Kashmir Media Service,

New York, September 26 (KMS): The Chairman of All Parties Hurriyet Conference, Mirwaiz Umar Farooq, has said that Kashmir dispute is the main cause of tension in South Asia and needs to be resolved without any further delay. Addressing the OIC Foreign Ministers’ Conference in New York, the APHC Chairman said, because of its impact on relations between Pakistan and India, the conflict over Kashmir directly affects the peace and stability in the entire region, which is home to millions of people.

Mirwaiz maintained that the APHC was committed to bring about a peaceful and political solution to the dispute through meaningful dialogue among Pakistan, India and Kashmiris’ genuine leadership. He demanded demilitarization of Jammu and Kashmir, complete withdrawal of Indian troops from town and villages of occupied Kashmir and repeal of all draconian laws including Disturbed Areas Act, Public Safety Act and Armed Forces Special Powers Act.

The APHC Chairman said that human rights violations should be stopped and the international rights organisations should be allowed to have access to the occupied territory. He also called for the restoration of the rights of peaceful association, assembly and demonstrations, unconditional release of all political prisoners, freedom of all political leaders to travel abroad and allowing people to people contact on either side of the Line of Control.

Mirwaiz appealed to the leaders of the Islamic countries to use their moral and political influence to help resume the peace process for a just and honourable settlement of the Kashmir dispute and to grant the people of Kashmir their inalienable right of self-determination.

Complete text of the APHC Chairman’s speech is as follows

Mr. Chairman, Mr. Secretary General, Excellencies, distinguished guest, ladies and gentlemen,
Assalam-u-Alaikum Warahmatula-e-Wabarakatuhu,
I am enormously grateful for the opportunity to address this highly esteemed gathering of Foreign Ministers of the Organization of the Islamic Conference (OIC) on the subject of Kashmir.  I was also invited to participate in the OIC Council of Foreign Ministers in Damascus, Syria in May 2009. However, I could not attend that meeting because I was not given the travel document by the Government of India.

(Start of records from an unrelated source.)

Definition ascii_upper (r : Z) : bool := (65 <=? r) && (r <=? 90).
Definition ascii_lower (r : Z) : bool := (97 <=? r) && (r <=? 122).
Definition is_ascii_digit (r : Z) : bool := (48 <=? r) && (r <=? 57).

Section Unicode.
Context `{Unicode}.

(** [unicode.ToLower], [unicode.ToUpper]. *)
Definition rune_lower (r : Z) : Z :=
  if r <? 128 then (if ascii_upper r then r + 32 else r) else u_lower r.
Definition rune_upper (r : Z) : Z :=
  if r <? 128 then (if ascii_lower r then r - 32 else r) else u_upper r.

(** The orbit of a rune under simple case folding.  Two non-ASCII runes fold
    to ASCII letters: the Kelvin sign and the long s. *)
Definition orbit (r : Z) : list Z :=
  if ascii_upper r || ascii_lower r then
    let u := if ascii_upper r then r else r - 32 in
    [u; u + 32] ++ (if u =? 75 then [8490] else []) ++ (if u =? 83 then [383] else [])
  else if r =? 8490 then [75; 107; 8490]
  else if r =? 383 then [83; 115; 383]
  else if r <? 128 then [r]
  else r :: u_orbit r.

Definition fold_eq (a b : Z) : bool := existsb (Z.eqb b) (orbit a).

(** [unicode.IsLetter], and the class [\p{N}]. *)
Definition is_letter (r : Z) : bool :=
  if r <? 128 then ascii_upper r || ascii_lower r else u_letter r.
Definition is_number (r : Z) : bool :=
  if r <? 128 then is_ascii_digit r else u_number r.

(** [unicode.IsSpace]: the White_Space property. *)
Definition is_space (r : Z) : bool :=
  ((9 <=? r) && (r <=? 13)) || (r =? 32) || (r =? 133) || (r =? 160) ||
  (r =? 5760) || ((8192 <=? r) && (r <=? 8202)) || (r =? 8232) || (r =? 8233) ||
  (r =? 8239) || (r =? 8287) || (r =? 12288).

(** [strings.ToLower], [strings.ToUpper]: an undecodable byte becomes U+FFFD. *)
Definition to_lower (s : string) : string :=
  foldr (fun t acc => encode_rune (rune_lower (t_rune t)) +:+ acc) "" (runes s).
Definition to_upper (s : string) : string :=
  foldr (fun t acc => encode_rune (rune_upper (t_rune t)) +:+ acc) "" (runes s).

(** [strings.EqualFold]. *)
Fixpoint equal_fold_toks (a b : list tok) : bool :=
  match a, b with
  | [], [] => true
  | x :: a', y :: b' => fold_eq (t_rune x) (t_rune y) && equal_fold_toks a' b'
  | _, _ => false
  end.
Definition equal_fold (a b : string) : bool := equal_fold_toks (runes a) (runes b).

(** [strings.ContainsFunc(s, unicode.IsLetter)]. *)
Definition has_letter (s : string) : bool :=
  existsb (fun t => is_letter (t_rune t)) (runes s).
End Unicode.

(** ** Trimming *)

Fixpoint drop_while {A} (p : A -> bool) (l : list A) : list A :=
  match l with
  | [] => []
  | x :: l' => if p x then drop_while p l' else l
  end.

Definition trim_func (p : Z -> bool) (s : string) : string :=
  let f := drop_while (fun t => p (t_rune t)) in
  raw_of (reverse (f (reverse (f (runes s))))).

Definition trim_right_func (p : Z -> bool) (s : string) : string :=
  raw_of (reverse (drop_while (fun t => p (t_rune t)) (reverse (runes s)))).

Definition in_cutset (cut : string) (r : Z) : bool :=
  existsb (fun t => t_rune t =? r) (runes cut).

Excellencies, today, at this august body, I stand before you not just as a representative of the Kashmiri people struggling for their inalienable right of self-determination, but, more importantly as a ‘believer’. A believer who is urging the Ummah to reclaim its intellectual and spiritual glory.  A believer who is proud of the accomplishments of the Organization of Islamic Conference, yet, recognizes that there is much work still to do.

The Foreign Ministers in this annual coordination meeting aim to discuss various issues related to the United Nations’ agenda in order to enhance cooperation and coordination among the OIC Member States at the UN.  The importance of this initiative cannot be overstated. And, we need to be sure that our cooperation cannot be built on the hatred of anyone or anything, rather it should be undertaken with a love for ourselves and our traditions.

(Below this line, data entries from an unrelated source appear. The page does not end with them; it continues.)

(** Reads alternatives up to a closing parenthesis or the end. *)
Fixpoint p_re (fuel : nat) (fold : bool) (nc : nat) (cur alts : list re) (l : list Z)
  : option (re * nat * list Z) :=
  match fuel with
  | O => None
  | S f =>
      let atom nc r l' :=
        match p_quant r l' with
        | Some (r', l'') => p_re f fold nc (r' :: cur) alts l''
        | None => None
        end in
      let lit it l' := atom nc (RSet (CSet false fold [it])) l' in
      match l with
      | [] => Some (alt_rev (cat_rev cur :: alts), nc, [])
      | 41 :: _ => Some (alt_rev (cat_rev cur :: alts), nc, l)
      | 124 :: l' => p_re f fold nc [] (cat_rev cur :: alts) l'
      | 40 :: 63 :: 105 :: 41 :: l' => p_re f true nc cur alts l'      (* (?i) *)
      | 40 :: 63 :: 58 :: l' =>                                         (* (?: *)
          match p_re f fold nc [] [] l' with
          | Some (r, nc', 41 :: l'') => atom nc' r l''
          | _ => None
          end
      | 40 :: l' =>
          match p_re f fold (S nc) [] [] l' with
          | Some (r, nc', 41 :: l'') => atom nc' (RCap (S nc) r) l''
          | _ => None
          end
      | 94 :: l' => p_re f fold nc (RBol :: cur) alts l'
      | 36 :: l' => p_re f fold nc (REol :: cur) alts l'
      | 91 :: 94 :: l' =>
          match p_class f [] l' with
          | Some (its, l'') => atom nc (RSet (CSet true fold its)) l''
          | None => None
          end
      | 91 :: l' =>
          match p_class f [] l' with
          | Some (its, l'') => atom nc (RSet (CSet false fold its)) l''
          | None => None
          end
      | 92 :: 98 :: l' => p_re f fold nc (RWordB :: cur) alts l'        (* \b *)
      | 92 :: l' =>
          match p_escape l' with
          | Some (it, l'') => lit it l''
          | None => None
          end
      | c :: l' => lit (CRange c c) l'
      end
  end.

(** [regexp.MustCompile]; [RFail] for a pattern outside the fragment. *)
Definition compile (p : string) : re :=
  let l := map t_rune (runes p) in
  match p_re (S (2 * length l)) false 0 [] [] l with
  | Some (r, _, []) => r
  | _ => RFail
  end.

(** ** Matching *)

Definition is_word (r : Z) : bool :=
  is_ascii_digit r || ascii_upper r || ascii_lower r || (r =? 95).

Record cur := Cur { c_prev : option Z; c_rest : list tok; c_pos : nat }.

Definition step_cur (c : cur) (t : tok) (rest : list tok) : cur :=
  Cur (Some (t_rune t)) rest (c_pos c + t_width t).

(** Capture group [n] spans bytes [a] to [b]; the newest entry first. *)
Definition caps := list (nat * (nat * nat)).

Section Match.
Context `{Unicode}.

Definition item_mem (it : citem) (r : Z) : bool :=
  match it with
  | CRange lo hi => (lo <=? r) && (r <=? hi)
  | CDigit => is_ascii_digit r
  | CSpace => (r =? 9) || (r =? 10) || (r =? 12) || (r =? 13) || (r =? 32)
  | CWord => is_word r
  | CLetter => is_letter r
  | CNumber => is_number r
  end.

Definition cset_mem (c : cset) (r : Z) : bool :=
  xorb (cs_neg c)
    (existsb (fun it => if cs_fold c then existsb (item_mem it) (orbit r) else item_mem it r)
       (cs_items c)).

Definition word_boundary (c : cur) : bool :=
  let before := match c_prev c with Some r => is_word r | None => false end in
  let after := match c_rest c with t :: _ => is_word (t_rune t) | [] => false end in
  xorb before after.

(** What follows a sub-match; [None] makes the matcher try the next choice. *)
Definition cont (A : Type) := cur -> caps -> option A.

Section Loops.
Context {A : Type} (body : cur -> caps -> cont A -> option A) (k : cont A).

(** Greedy repetition: once more if possible, else continue.  [fuel] is one
    more than the tokens left, and every iteration consumes a token. *)
Fixpoint star_loop (fuel : nat) (mx : option nat) (c : cur) (cp : caps) : option A :=
  match fuel, mx with
  | O, _ | _, Some O => k c cp
  | S f, _ =>
      match body c cp (fun c' cp' =>
              if (length (c_rest c') <? length (c_rest c))%nat
              then star_loop f (pred <$> mx) c' cp' else None) with
      | Some x => Some x
      | None => k c cp
      end
  end.

Fixpoint rep_loop (mn : nat) (mx : option nat) (c : cur) (cp : caps) : option A :=
  match mn with
  | O => star_loop (S (length (c_rest c))) mx c cp
  | S m => body c cp (rep_loop m (pred <$> mx))
  end.
End Loops.

Fixpoint re_match {A} (r : re) (c : cur) (cp : caps) (k : cont A) : option A :=
  match r with
  | RFail => None
  | REps => k c cp
  | RSet cs =>
      match c_rest c with
      | t :: rest => if cset_mem cs (t_rune t) then k (step_cur c t rest) cp else None
      | [] => None
      end
  | RCat a b => re_match a c cp (fun c' cp' => re_match b c' cp' k)
  | RAlt a b =>
      match re_match a c cp k with
      | Some x => Some x
      | None => re_match b c cp k
      end
  | RRep mn mx r => rep_loop (re_match r) k mn mx c cp
  | RCap n r =>
      re_match r c cp (fun c' cp' => k c' ((n, (c_pos c, c_pos c')) :: cp'))
  | RBol => match c_prev c with None => k c cp | Some _ => None end
  | REol => match c_rest c with [] => k c cp | _ => None end
  | RWordB => if word_boundary c then k c cp else None
  end.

The present Charter of the Organization was adopted by the Eleventh Islamic Summit held in Dakar on 13-14 March 2008, which laid down the objectives and principles of the organization and fundamental purposes to strengthen the solidarity and cooperation among the Member States. The Organization has the singular honor to galvanize the Ummah into a unified body and have actively represented the Muslims by espousing all causes close to the hearts of over 1.5 billion Muslims of the world. The Organization has consultative and cooperative relations with the UN to protect the vital interests of the Muslims and to work for the settlement of conflicts and disputes involving Member States. One such conflict is that of the Jammu and Kashmir.

It bears no reiteration that the Kashmir conflict primarily involves the life and future of the people of the land. However, unresolved dispute is at the underlying cause of tension between two nuclear rival – India and Pakistan.  Because of its impact on relations between these two neighboring countries, it directly affects the peace and stability in an unstable region, which is home to more than 1.2 billion people, and the peace and security of many more nations beyond.

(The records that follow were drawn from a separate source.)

(* ===== verification/Float64.v ===== *)
(** * IEEE-754 doubles

    Go's [float64] arithmetic, through the Standard Library's executable
    specification of binary floating point ([SpecFloat], precision 53, maximal
    exponent 1024), so that scores and ratios are the program's own values and
    not rationals standing for them.  Every operation rounds to nearest even;
    the compiler's permission to fuse a multiplication with an addition is not
    used on amd64, the platform modelled.

    The comparisons are proved to behave as a strict weak order away from NaN,
    and the ratios of small counts to compare as the rationals do. *)
From stdpp Require Import base list.
From Stdlib Require Import ZArith Lia.
From Stdlib Require Export SpecFloat.
From S2P Require Import Prelude.

Definition f64 : Type := spec_float.

Definition prec : Z := 53.
Definition emax : Z := 1024.

Definition fadd : f64 -> f64 -> f64 := SFadd prec emax.
Definition fsub : f64 -> f64 -> f64 := SFsub prec emax.
Definition fmul : f64 -> f64 -> f64 := SFmul prec emax.
Definition fdiv : f64 -> f64 -> f64 := SFdiv prec emax.
Definition flt : f64 -> f64 -> bool := SFltb.
Definition fle : f64 -> f64 -> bool := SFleb.
Definition feq : f64 -> f64 -> bool := SFeqb.
(** [a > b], [a >= b]. *)
Definition fgt (a b : f64) : bool := flt b a.
Definition fge (a b : f64) : bool := fle b a.

(** [float64(n)]. *)
Definition of_int (z : Z) : f64 := binary_normalize prec emax z 0 false.

(** A decimal constant: the double nearest to [num / den]. *)
Definition of_ratio (num den : Z) : f64 := fdiv (of_int num) (of_int den).

(** The builtin [min] on floats. *)
Definition fmin (a b : f64) : f64 :=
  match a, b with
  | S754_nan, _ | _, S754_nan => S754_nan
  | S754_zero s, S754_zero t => S754_zero (s || t)
  | _, _ => if flt b a then b else a
  end.

(** [int64(f)]: truncation; out of range, amd64 yields the smallest integer. *)
Definition to_i64 (f : f64) : Z :=
  let chk z := if (- 2 ^ 63 <=? z) && (z <? 2 ^ 63) then z else - 2 ^ 63 in
  match f with
  | S754_finite s m e =>
      let a := if 0 <=? e then Zpos m * 2 ^ e else Zpos m / 2 ^ (- e) in
      chk (if s then - a else a)
  | S754_zero _ => 0
  | _ => - 2 ^ 63
  end.

Definition is_nan (f : f64) : bool := match f with S754_nan => true | _ => false end.

Definition is_finite (f : f64) : bool :=
  match f with S754_zero _ | S754_finite _ _ _ => true | _ => false end.

(** ** Order

    A double that is not NaN has a place on a line: the key compares sign, then
    exponent, then mantissa, as [SFcompare] does. *)

Definition key (f : f64) : Z * Z * Z :=
  match f with
  | S754_infinity true => (-2, 0, 0)
  | S754_finite true m e => (-1, - e, Zneg m)
  | S754_zero _ => (0, 0, 0)
  | S754_finite false m e => (1, e, Zpos m)
  | S754_infinity false => (2, 0, 0)
  | S754_nan => (3, 0, 0)
  end.

Definition key_lt (a b : Z * Z * Z) : Prop :=
  let '(a1, a2, a3) := a in let '(b1, b2, b3) := b in
  a1 < b1 \/ (a1 = b1 /\ (a2 < b2 \/ (a2 = b2 /\ a3 < b3))).

Lemma flt_key a b :
  is_nan a = false -> is_nan b = false -> flt a b = true <-> key_lt (key a) (key b).
Proof.
  unfold flt, SFltb, SFcompare, key_lt.
  destruct a as [sa|sa| |sa ma ea], b as [sb|sb| |sb mb eb]; simpl; try done;
    intros _ _; destruct sa; try destruct sb; simpl; try (split; intros; lia || done);
    destruct (Z.compare_spec ea eb); simpl; try (split; intros; lia || done);
    rewrite ?Pos.compare_cont_spec; simpl;
    fold (Pos.compare ma mb);
    destruct (Pos.compare_spec ma mb); simpl; split; intros; try lia; try done.
Qed.

Lemma flt_irrefl a : flt a a = false.
Proof.
  destruct (is_nan a) eqn:E; [by destruct a|].
  apply not_true_iff_false. rewrite flt_key by done. unfold key_lt.
  destruct (key a) as [[? ?] ?]. lia.
Qed.

Lemma flt_asym a b : flt a b = true -> flt b a = false.
Proof.
  intros Hab. apply not_true_iff_false. intros Hba.
  destruct (is_nan a) eqn:Ea; [by destruct a|]. destruct (is_nan b) eqn:Eb; [by destruct a, b|].
  rewrite flt_key in Hab, Hba by done. unfold key_lt in *.
  destruct (key a) as [[? ?] ?], (key b) as [[? ?] ?]. lia.
Qed.

Lemma flt_trans a b c : flt a b = true -> flt b c = true -> flt a c = true.
Proof.
  intros Hab Hbc.
  assert (is_nan a = false /\ is_nan b = false /\ is_nan c = false) as (? & ? & ?).
  { repeat split; [by destruct a|by destruct a, b|by destruct b, c]. }
  rewrite flt_key in * by done. unfold key_lt in *.
  destruct (key a) as [[? ?] ?], (key b) as [[? ?] ?], (key c) as [[? ?] ?]. lia.
Qed.

(** Away from NaN, not being below is transitive too. *)
Lemma fge_trans a b c :
  is_nan a = false -> is_nan b = false -> is_nan c = false ->
  flt a b = false -> flt b c = false -> flt a c = false.
Proof.
  intros Ha Hb Hc Hab Hbc. apply not_true_iff_false.
  apply not_true_iff_false in Hab, Hbc. rewrite flt_key in * by done. unfold key_lt in *.
  destruct (key a) as [[? ?] ?], (key b) as [[? ?] ?], (key c) as [[? ?] ?]. lia.
Qed.

(** Equal doubles compare alike with everything. *)
Lemma feq_key a b :
  is_nan a = false -> is_nan b = false -> feq a b = true <-> key a = key b.
Proof.
  unfold feq, SFeqb, SFcompare.
  destruct a as [sa|sa| |sa ma ea], b as [sb|sb| |sb mb eb]; simpl; try done;
    intros _ _; destruct sa; try destruct sb; simpl; try (split; intros; simplify_eq; done);
    destruct (Z.compare_spec ea eb); simpl; try (split; intros; simplify_eq; lia || done);
    fold (Pos.compare ma mb);
    destruct (Pos.compare_spec ma mb); simpl; split; intros; simplify_eq; try lia; done.
Qed.

(** ** No NaN out of ordinary sums

    Rounding never makes a NaN: the mantissa it starts from stays non-negative
    through the shifts.  So sums and products with finite constants are never
    NaN, which is what makes scores comparable. *)

Lemma shr_m_nonneg mrs e n : 0 <= shr_m mrs -> 0 <= shr_m (fst (shr mrs e n)).
Proof.
  intros Hm. unfold shr. destruct n as [|p|p]; simpl; try done.
  assert (forall r, 0 <= shr_m r -> 0 <= shr_m (shr_1 r)) as H1.
  { intros [m r s]; simpl. by destruct m as [|[p'|p'|]|[p'|p'|]]. }
  revert mrs Hm. induction p as [p IH|p IH|]; intros mrs Hm; simpl; auto.
Qed.

Lemma shr_fexp_nonneg m e l : 0 <= m -> 0 <= shr_m (fst (shr_fexp prec emax m e l)).
Proof.
  intros Hm. unfold shr_fexp. apply shr_m_nonneg. by destruct l as [|[]].
Qed.

Lemma round_nearest_even_nonneg m l : 0 <= m -> 0 <= round_nearest_even m l.
Proof. intros. destruct l as [|[]]; simpl; try lia. destruct (Z.even m); lia. Qed.

Lemma binary_round_aux_not_nan s m e l : 0 <= m -> is_nan (binary_round_aux prec emax s m e l) = false.
Proof.
  intros Hm. unfold binary_round_aux.
  pose proof (shr_fexp_nonneg m e l Hm) as H1.
  destruct (shr_fexp prec emax m e l) as [r1 e1]. simpl in H1.
  pose proof (shr_fexp_nonneg _ e1 loc_Exact (round_nearest_even_nonneg _ (loc_of_shr_record r1) H1)) as H2.
  destruct (shr_fexp prec emax _ e1 loc_Exact) as [r2 e2]. simpl in H2.
  destruct (shr_m r2); [done|by destruct (_ <=? _)|lia].
Qed.

Lemma binary_round_not_nan s m e : is_nan (binary_round prec emax s m e) = false.
Proof.
  unfold binary_round. destruct (shl_align _ _ _). by apply binary_round_aux_not_nan.
Qed.

Lemma binary_normalize_not_nan m e s : is_nan (binary_normalize prec emax m e s) = false.
Proof. destruct m; [done|apply binary_round_not_nan..]. Qed.

Lemma of_int_not_nan n : is_nan (of_int n) = false.
Proof. apply binary_normalize_not_nan. Qed.

Lemma fadd_not_nan a b : is_nan a = false -> is_finite b = true -> is_nan (fadd a b) = false.
Proof.
  unfold fadd. destruct a as [[]|[]| |], b as [[]|[]| |]; try done.
  intros _ _. unfold SFadd. apply binary_normalize_not_nan.
Qed.

Lemma fsub_not_nan a b : is_nan a = false -> is_finite b = true -> is_nan (fsub a b) = false.
Proof.
  unfold fsub. destruct a as [[]|[]| |], b as [[]|[]| |]; try done.
  intros _ _. unfold SFsub. apply binary_normalize_not_nan.
Qed.

(** A finite constant that is not zero. *)
Definition is_constant (f : f64) : bool := match f with S754_finite _ _ _ => true | _ => false end.

Lemma fmul_not_nan a b : is_nan a = false -> is_constant b = true -> is_nan (fmul a b) = false.
Proof.
  unfold fmul. destruct a, b; try done. intros _ _. unfold SFmul. by apply binary_round_aux_not_nan.
Qed.

(** Zero plus anything is that thing. *)
Lemma fadd_zero_not_nan s b : is_nan b = false -> is_nan (fadd (S754_zero s) b) = false.
Proof. by destruct s, b as [[]| | |]. Qed.

Lemma flt_zero_or_not a : is_nan a = false -> flt a (S754_zero false) = false \/ flt a (S754_zero false) = true.
Proof. destruct (flt a (S754_zero false)); auto. Qed.

#[export] Hint Resolve of_int_not_nan fadd_not_nan fsub_not_nan fmul_not_nan : kuro.

(** ** [math.Log1p]

    Go's implementation (the FreeBSD algorithm: an argument reduction to
    [1 + x = 2^k (1 + f)] and a polynomial in [f / (2 + f)]), as amd64 runs it,
    for the finite non-negative arguments the program gives it. *)

Module Log1p.
(** A double by its bits. *)
Definition of_bits (z : Z) : f64 :=
  let s := Z.testbit z 63 in
  let e := Z.land (Z.shiftr z 52) 2047 in
  let m := Z.land z (2 ^ 52 - 1) in
  if e =? 0 then match m with Zpos p => S754_finite s p (-1074) | _ => S754_zero s end
  else match m + 2 ^ 52 with Zpos p => S754_finite s p (e - 1075) | _ => S754_zero s end.

(** The bits of a normal positive double: exponent field and fraction. *)
Definition exponent_of (f : f64) : Z :=
  match f with S754_finite _ m e => e + 52 | _ => 0 end.
Definition fraction_of (f : f64) : Z :=
  match f with S754_finite _ m _ => Z.land (Zpos m) (2 ^ 52 - 1) | _ => 0 end.

Definition one : f64 := Eval vm_compute in of_int 1.
Definition two : f64 := Eval vm_compute in of_int 2.
Definition half : f64 := Eval vm_compute in of_ratio 1 2.
Definition Sqrt2M1 : f64 := Eval vm_compute in of_bits 0x3fda827999fcef34.
Definition Small : f64 := Eval vm_compute in of_bits 0x3e20000000000000.
Definition Tiny : f64 := Eval vm_compute in of_ratio 1 (2 ^ 54).
Definition Two53 : f64 := Eval vm_compute in of_int (2 ^ 53).
Definition Ln2Hi : f64 := Eval vm_compute in of_bits 0x3fe62e42fee00000.
Definition Ln2Lo : f64 := Eval vm_compute in of_bits 0x3dea39ef35793c76.
Definition twoThirds : f64 := Eval vm_compute in of_ratio 66666666666666666 100000000000000000.
Definition Lp : list f64 := Eval vm_compute in
  map of_bits [0x3FE5555555555593; 0x3FD999999997FA04; 0x3FD2492494229359; 0x3FCC71C51D8E78AF;
               0x3FC7466496CB03DE; 0x3FC39A09D078C69F; 0x3FC2F112DF3E5244].

(** [Lp1 + z*(Lp2 + z*(... + z*Lp7))]. *)
Definition poly (z : f64) : f64 :=
  match rev Lp with
  | [] => S754_zero false
  | l7 :: rest => foldl (fun acc c => fadd c (fmul z acc)) l7 rest
  end.

(** The value once [1 + x = 2^k (1 + f)], with [c] the rounding correction. *)
Definition reduced (k : Z) (f c : f64) (iu : Z) : f64 :=
  let kf := of_int k in
  let hfsq := fmul (fmul half f) f in
  if iu =? 0 then
    if feq f (S754_zero false) then
      if k =? 0 then S754_zero false
      else fadd (fmul kf Ln2Hi) (fadd c (fmul kf Ln2Lo))
    else
      let r := fmul hfsq (fsub one (fmul twoThirds f)) in
      if k =? 0 then fsub f r
      else fsub (fmul kf Ln2Hi) (fsub (fsub r (fadd (fmul kf Ln2Lo) c)) f)
  else
    let s := fdiv f (fadd two f) in
    let z := fmul s s in
    let r := fmul z (poly z) in
    if k =? 0 then fsub f (fsub hfsq (fmul s (fadd hfsq r)))
    else
      let lo := fadd (fmul s (fadd hfsq r)) (fadd (fmul kf Ln2Lo) c) in
      fsub (fmul kf Ln2Hi) (fsub (fsub hfsq lo) f).

Definition log1p (x : f64) : f64 :=
  match x with
  | S754_nan => S754_nan
  | S754_infinity false => S754_infinity false
  | S754_zero s => S754_zero s
  | _ =>
      if flt x Tiny then x
      else if flt x Small then fsub x (fmul (fmul x x) half)
      else if flt x Sqrt2M1 then reduced 0 x (S754_zero false) 1
      else
        let big := negb (flt x Two53) in
        let u := if big then x else fadd one x in
        let k := exponent_of u in
        let c := if big then S754_zero false
                 else fdiv (if 0 <? k then fsub one (fsub u x) else fsub x (fsub u one)) u in
        let iu := fraction_of u in
        if iu <? 0x0006a09e667f3bcd
        then reduced k (fsub (of_bits (Z.lor iu 0x3ff0000000000000)) one) c iu
        else reduced (k + 1) (fsub (of_bits (Z.lor iu 0x3fe0000000000000)) one) c
               (Z.shiftr (2 ^ 52 - iu) 2)
  end.
End Log1p.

It has been a cause of two wars and numerous battles between the two neighbors, India and Pakistan.  The place has been aptly described by the former US President, Bill Clinton as the “most dangerous place” on earth. The situation has taken an ominous turn since the Mumbai attacks o November 26, 2008. With extremist threat growing in the region, the escalating turmoil in Kashmir promises to engulf the entire region extending from Afghanistan to Bangladesh.

Excellencies, the APHC is committed to a peaceful and political solution to the Kashmir dispute. We believe that for a meaningful dialogue between Pakistan, India and the Leadership of Jammu & Kashmir the following measures need to be taken.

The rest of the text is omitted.